Exaggerated inflammatory responses in microglia represent one of the major risk factors for various central nervous system’s (CNS) associated pathologies. Release of excessive inflammatory mediators such as prostaglandins and cytokines are the hallmark of hyper-activated microglia. Here we have investigated the hitherto unknown effects of capsaicin (cap) - a transient receptor potential vanilloid 1 (TRPV1) agonist- in murine primary microglia, organotypic hippocampal slice cultures (OHSCs) and human primary monocytes. Results demonstrate that cap (0.1–25 µM) significantly (p < 0.05) inhibited the release of prostaglandin E(2) (PGE(2))(,) 8-iso-PGF(2α,) and differentially regulated the levels of cytokines (TNF-α, IL-6 & IL-1β). Pharmacological blockade (via capsazepine & SB366791) and genetic deficiency of TRPV1 (TRPV1(−/−)) did not prevent cap-mediated suppression of PGE(2) in activated microglia and OHSCs.

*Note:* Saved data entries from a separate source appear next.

Record FilResult := mkFilResult {
  accepted : bool; r_error_msg : option string; r_sets : list (string * string); r_show_widget : bool;
  r_styles : list (string * string); r_keymaps : list string; r_animations : list (string * string)
}.
Definition state0 : EvalState := mkState [] false None false 0 [] [] [].
Definition parser0 (script : string) : Parser := next_token (mkParser (chars script) 0 (make_token TOK_WHEN None 0)).
(** Each token costs at most three calls. *)
Definition fil_fuel (script : string) : nat := 3 * String.length script + 10.
Definition fil_eval (script : string) : exec FilResult :=
  s ← eval_script (fil_fuel script) (parser0 script) state0;
  Done (mkFilResult (negb (rejected s)) (error_msg s) (sets s) (show_widget s) (styles s) (keymap_bindings s) (animations s)).
End fil.

(** ** The lexer *)

Lemma span_split f l : exists r, l = span f l ++ r /\ match r with c :: _ => f c = false | [] => True end.
Proof.
  induction l as [|c l (r & Hl & Hr)]; [by exists []|]. cbn [span]. destruct (f c) eqn:E; [|by exists (c :: l)].
  exists r. split; [by rewrite Hl at 1|done].
Qed.
Lemma span_length f l : (length (span f l) <= length l)%nat.
Proof. destruct (span_split f l) as (r & Hl & _). apply (f_equal length) in Hl. rewrite length_app in Hl. lia. Qed.

Lemma keyword_type_in ks w : keyword_type ks w <> TOK_IDENT -> (w, keyword_type ks w) ∈ ks.
Proof.
  induction ks as [|[k t] ks IH]; [done|]. cbn [keyword_type]. case_decide as E; [subst; intros _; by left|]. intros H. right. by apply IH.
Qed.
Lemma keyword_type_inv w k t : (k, t) ∈ keywords -> keyword_type keywords w = t -> w = k.
Proof.
  intros Hk Ht. assert (t <> TOK_IDENT) as Hi.
  { intros ->. assert (forallb (fun kt => bool_decide (kt.2 <> TOK_IDENT)) keywords = true) as H by done.
    rewrite forallb_forall in H. apply list_elem_of_In, H in Hk. by apply bool_decide_eq_true in Hk. }
  assert ((w, t) ∈ keywords) as Hw by (rewrite <-Ht; apply keyword_type_in; by rewrite Ht).
  assert (NoDup keywords.*2) as Hd by (apply (bool_decide_unpack _); vm_compute; done).
  apply list_elem_of_lookup in Hk as [i Hi1], Hw as [j Hj]. assert (i = j) as ->.
  { apply (NoDup_lookup keywords.*2 i j t); [done|by rewrite list_lookup_fmap, Hi1|by rewrite list_lookup_fmap, Hj]. }
  congruence.
Qed.
(** Only words are keywords. *)
Definition is_keyword (t : TokenType) : bool := existsb (fun kt => bool_decide (kt.2 = t)) keywords.
Lemma keyword_in k t : (k, t) ∈ keywords -> is_keyword t = true.
Proof. intros H. apply existsb_exists. exists (k, t). split; [by apply list_elem_of_In|by apply bool_decide_eq_true]. Qed.
(** A change of the canvas: [P] holds of the places that took the colour. *)
Definition painted (P : Z -> Z -> bool) (px : list Z) (m : exec (list Z)) : Prop :=
  returns m (fun px' => canvas_px px' /\ forall x y, inside x y = true -> at_xy px' x y = if P x y then Some color else at_xy px x y).
Lemma fill_row_painted n : forall row col px, canvas_px px -> row < ch -> n = O \/ col + Z.of_nat n <= cw ->
  painted (fun x y => (y =? row) && (col <=? x) && (x <? col + Z.of_nat n)) px (fill_row cw color n row col px).
Proof.
  induction n as [|n IH]; intros row col px Hp Hr Hc.
  - split; [done|]. intros x y _. by replace ((y =? row) && (col <=? x) && (x <? col + Z.of_nat 0)) with false by same_test.
  - cbn [fill_row]. set (step := if _ : bool then _ else _).
    assert (step = Done (plot px (col, row))) as ->.
    { unfold step. destruct ((0 <=? row) && (0 <=? col)) eqn:E.
      - simp_bool. rewrite (set_pixel_plot px col row Hp); [done|]. rewrite inside_spec. lia.
      - unfold plot. cbn [fst snd]. destruct (inside col row) eqn:Ei; [|done]. apply inside_spec in Ei. exfalso. lia. }
    cbn [mbind exec_bind]. specialize (IH row (col + 1) (plot px (col, row)) (plot_px _ _ Hp) Hr ltac:(destruct n; [by left|right; lia])). unfold painted in *.
    eapply returns_mono; [exact IH|]. intros px' [H1 H2]. split; [done|]. intros x y Hi. rewrite (H2 x y Hi), at_plot by done.
    destruct (decide ((col, row) = (x, y))) as [[= -> ->]|Hne].
    + by replace ((y =? y) && (x <=? x) && (x <? x + Z.of_nat (S n))) with true by same_test; destruct (_ && _ && _).
    + assert (col <> x \/ row <> y) as Hd by (destruct (decide (col = x)) as [->|]; [right; congruence|by left]).
      by replace ((y =? row) && (col + 1 <=? x) && (x <? col + 1 + Z.of_nat n)) with ((y =? row) && (col <=? x) && (x <? col + Z.of_nat (S n))) by same_test.
Qed.
Lemma fill_rows_painted n : forall row rx rw px, canvas_px px -> is_int (rx + rw) -> row + Z.of_nat n <= ch ->
  painted (fun x y => (row <=? y) && (y <? row + Z.of_nat n) && (rx <=? x) && (x <? rx + rw)) px (fill_rows cw color n row rx rw px).
Proof.
  induction n as [|n IH]; intros row rx rw px Hp Hx Hr.
  - split; [done|]. intros x y _. by replace ((row <=? y) && (y <? row + Z.of_nat 0) && (rx <=? x) && (x <? rx + rw)) with false by same_test.
  - cbn [fill_rows]. unfold as_int. rewrite bool_decide_true by done. cbn [mbind exec_bind]. set (k := Z.to_nat _).
    eapply returns_bind; [apply (fill_row_painted k row rx px Hp); unfold k; lia|]. cbn beta. intros px1 [Hp1 H1].
    eapply returns_mono; [exact (IH (row + 1) rx rw px1 Hp1 Hx ltac:(lia))|]. intros px' [H2 H3]. split; [done|]. intros x y Hi.
    rewrite (H3 x y Hi), (H1 x y Hi). apply inside_spec in Hi.
    destruct (Z.eq_dec y row) as [->|].
    + replace ((row + 1 <=? row) && (row <? row + 1 + Z.of_nat n) && (rx <=? x) && (x <? rx + rw)) with false by same_test.
      by replace ((row =? row) && (rx <=? x) && (x <? rx + Z.of_nat k)) with ((row <=? row) && (row <? row + Z.of_nat (S n)) && (rx <=? x) && (x <? rx + rw)) by (unfold k; same_test).
    + replace ((y =? row) && (rx <=? x) && (x <? rx + Z.of_nat k)) with false by same_test.
      by replace ((row + 1 <=? y) && (y <? row + 1 + Z.of_nat n) && (rx <=? x) && (x <? rx + rw)) with ((row <=? y) && (y <? row + Z.of_nat (S n)) && (rx <=? x) && (x <? rx + rw)) by same_test.
Qed.
Lemma draw_rect_painted rx ry rw rh px : canvas_px px -> is_int (rx + rw) -> is_int (ry + rh) ->
  painted (fun x y => (rx <=? x) && (x <? rx + rw) && (ry <=? y) && (y <? ry + rh)) px (draw_rect cw ch color rx ry rw rh px).
Proof.
  intros Hp Hx Hy. unfold draw_rect. destruct ((0 <? rw) && (0 <? rh)) eqn:E.
  - simp_bool. unfold as_int. rewrite bool_decide_true by done. cbn [mbind exec_bind]. set (n := Z.to_nat _).
    assert (n = O \/ ry + Z.of_nat n = Z.min (ry + rh) ch) as [Hn|Hn] by (unfold n; lia).
    + unfold painted. rewrite Hn. split; [done|]. intros x y Hi. apply inside_spec in Hi. unfold n in Hn.
      by replace ((rx <=? x) && (x <? rx + rw) && (ry <=? y) && (y <? ry + rh)) with false by same_test.
    + eapply returns_mono; [apply (fill_rows_painted n ry rx rw px Hp Hx); lia|]. intros px' [H2 H3]. split; [done|]. intros x y Hi. rewrite (H3 x y Hi).
      apply inside_spec in Hi. by replace ((ry <=? y) && (y <? ry + Z.of_nat n) && (rx <=? x) && (x <? rx + rw)) with ((rx <=? x) && (x <? rx + rw) && (ry <=? y) && (y <? ry + rh)) by same_test.
  - split; [done|]. intros x y _. apply andb_false_iff in E as [E|E]; apply Z.ltb_ge in E;
    by replace ((rx <=? x) && (x <? rx + rw) && (ry <=? y) && (y <? ry + rh)) with false by same_test.
Qed.
Lemma parse_rules_rev vs l : forall head rs, parse_rules vs l head = Done rs -> exists ds, mapM (parse_rule vs) l = Done ds /\ rs = rev ds ++ head.
Proof.
  induction l as [|c l IH]; intros head rs H; cbn [parse_rules] in H; [exists []; by injection H as <-|].
  apply exec_bind_inv in H as (r & E & H). destruct (IH _ _ H) as (ds & Hds & ->). exists (r :: ds). cbn [mapM]. rewrite E. cbn [mbind exec_bind].
  rewrite Hds. cbn. split; [done|]. by rewrite <-(assoc_L (++)).
Qed.
Lemma last_says unset cls ch st ds r : List.find (rule_matches cls ch st) ds = Some r -> unset (style r) = false ->
  list.last (filter (says unset cls ch st) (rev ds)) = Some r.
Proof.
  induction ds as [|d ds IH]; [done|]. cbn [List.find rev]. destruct (rule_matches cls ch st d) eqn:Em; intros H Hu.
  - injection H as ->. rewrite list.filter_app, list.filter_cons, decide_True by done. by rewrite list.filter_nil, last_snoc.
  - rewrite list.filter_app, list.filter_cons, decide_False by (intros [? _]; congruence). rewrite list.filter_nil, app_nil_r. by apply IH.
Qed.

(** the rules of a file are resolved backwards: the list is built by putting
    every rule in front, so the first rule of the file that matches is the last
    to be merged, and its border, accent and font family win over those of all
    rules behind it, the more special ones included; so do its text colour and
    its greatest width even when it does not mention them, because the values a
    style starts with are not the ones that stand for "not set". *)
Theorem theme_first_rule_wins vs o rs n cls ch st : parse_style_rules vs o = Done rs -> cJSON_IsObject (Some o) = true ->
  exists ds, mapM (parse_rule vs) (child o) = Done ds /\ rs = rev ds /\
  forall r, List.find (rule_matches cls ch st) ds = Some r ->
  let s := theme_resolve (Some (mkTheme n vs rs)) cls ch st in
  border_color s = border_color (style r) /\ accent_color s = accent_color (style r) /\ font_family s = font_family (style r) /\
  forall c, c ∈ child o -> parse_rule vs c = Done r ->
    (member_string c "fg_color" = None -> fg_color s = 0xFFD0D0D0) /\ (member c "max_width" = None -> max_width s = 0).
Proof.
  unfold parse_style_rules. intros H Ho. rewrite Ho in H. apply parse_rules_rev in H as (ds & Hds & ->). rewrite app_nil_r. exists ds. split; [done|]. split; [done|].
  intros r Hr. set (s := theme_resolve _ _ _ _). assert (forall A get unset, attribute A get unset -> unset (style r) = false -> get s = get (style r)) as Hget.
  { intros A get unset Ha Hu. unfold s, theme_resolve. rewrite (resolve_attribute A get unset) by done. cbn [rules]. by rewrite (last_says unset cls ch st ds r). }
  assert (exists c, c ∈ child o /\ parse_rule vs c = Done r) as (c0 & _ & Hc0).
  { apply find_some in Hr as [Hr _]. apply list_elem_of_In in Hr. clear -Hds Hr. revert ds Hds Hr. generalize (child o). intros l. induction l as [|c l IH]; intros ds H Hr.
    - injection H as <-. by apply not_elem_of_nil in Hr.
    - cbn [mapM] in H. apply exec_bind_inv in H as (d & E & H). apply exec_bind_inv in H as (ds' & E' & H). injection H as <-.
      apply elem_of_cons in Hr as [->|Hr]; [exists c; split; [by left|done]|]. destruct (IH _ E' Hr) as (c' & ? & ?). exists c'. split; [by right|done]. }
  assert (forall c, parse_rule vs c = Done r -> parse_widget_style vs c = Done (style r)) as Hstyle.
  { intros c Hc. unfold parse_rule in Hc. apply exec_bind_inv in Hc as (sel & _ & Hc). destruct (parse_selector (chars sel)) as [[a b] d].
    apply exec_bind_inv in Hc as (w & Hw & Hc). by injection Hc as <-. }
  split; [by apply (Hget _ _ _ at_border)|]. split; [by apply (Hget _ _ _ at_accent)|]. split.
  - apply (Hget _ _ _ at_family). destruct (parse_widget_style_says vs c0 _ (Hstyle _ Hc0)) as ((f & Hf) & _). rewrite Hf. by apply bool_decide_false.
  - intros c _ Hc. destruct (parse_widget_style_says vs c _ (Hstyle _ Hc)) as (_ & Hfg & Hmax). split.
    + intros Hn. specialize (Hfg Hn). rewrite (Hget _ _ _ at_fg); rewrite Hfg; reflexivity.
    + intros Hn. specialize (Hmax Hn). rewrite (Hget _ _ _ at_max_width); rewrite Hmax; reflexivity.
Qed.
(** A file with a rule for buttons and one for buttons in focus. *)
Definition button_file : cJSON :=
  match cJSON_Parse (q "{'button': {'border_color': '#111111'}, 'button:focus': {'border_color': '#222222', 'fg_color': '#ffffff'}}") with
  | Done o => o | _ => cJSON_New_Item end.
Definition button_rules : list StyleRule := match mapM (parse_rule []) (child button_file) with Done ds => ds | _ => [] end.
Lemma theme_first_rule_wins_witness :
  let s := theme_resolve (Some (mkTheme "t" [] (rev button_rules))) "button" None (Some "focus"%string) in
  length button_rules = 2%nat /\ parse_style_rules [] button_file = Done (rev button_rules) /\ border_color s = 0xFF111111 /\ fg_color s = 0xFFD0D0D0.
Proof.
  intros s. split; [by vm_compute|]. assert (parse_style_rules [] button_file = Done (rev button_rules)) as Hp by (vm_compute; reflexivity). split; [exact Hp|].
  destruct (theme_first_rule_wins [] button_file (rev button_rules) "t" "button" None (Some "focus"%string) Hp) as (ds & Hds & _ & H); [vm_compute; reflexivity|].
  assert (mapM (parse_rule []) (child button_file) = Done button_rules) as Hd by (vm_compute; reflexivity). rewrite Hd in Hds. apply Done_inj in Hds as <-.
  destruct (H (default (plain_rule "" None 0 0) (head button_rules))) as (Hb & _ & _ & Hf); [vm_compute; reflexivity|]. split.
  - refine (eq_trans Hb _). vm_compute. reflexivity.
  - refine (proj1 (Hf (default cJSON_New_Item (head (child button_file))) _ _) _); [apply list_elem_of_lookup_2 with 0%nat; vm_compute; reflexivity|vm_compute; reflexivity|vm_compute; reflexivity].
Defined.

Inhibition of PGE(2) was partially dependent on the reduced levels of PGE(2) synthesising enzymes, COX-2 and mPGES-1. To evaluate potential molecular targets, we discovered that cap significantly suppressed the activation of p38 MAPK and MAPKAPK2 (MK2). Altogether, we demonstrate that cap alleviates excessive inflammatory events by targeting the PGE(2) pathway in in vitro and ex vivo immune cell models. These findings have broad relevance in understanding and paving new avenues for ongoing TRPV1 based drug therapies in neuroinflammatory-associated diseases.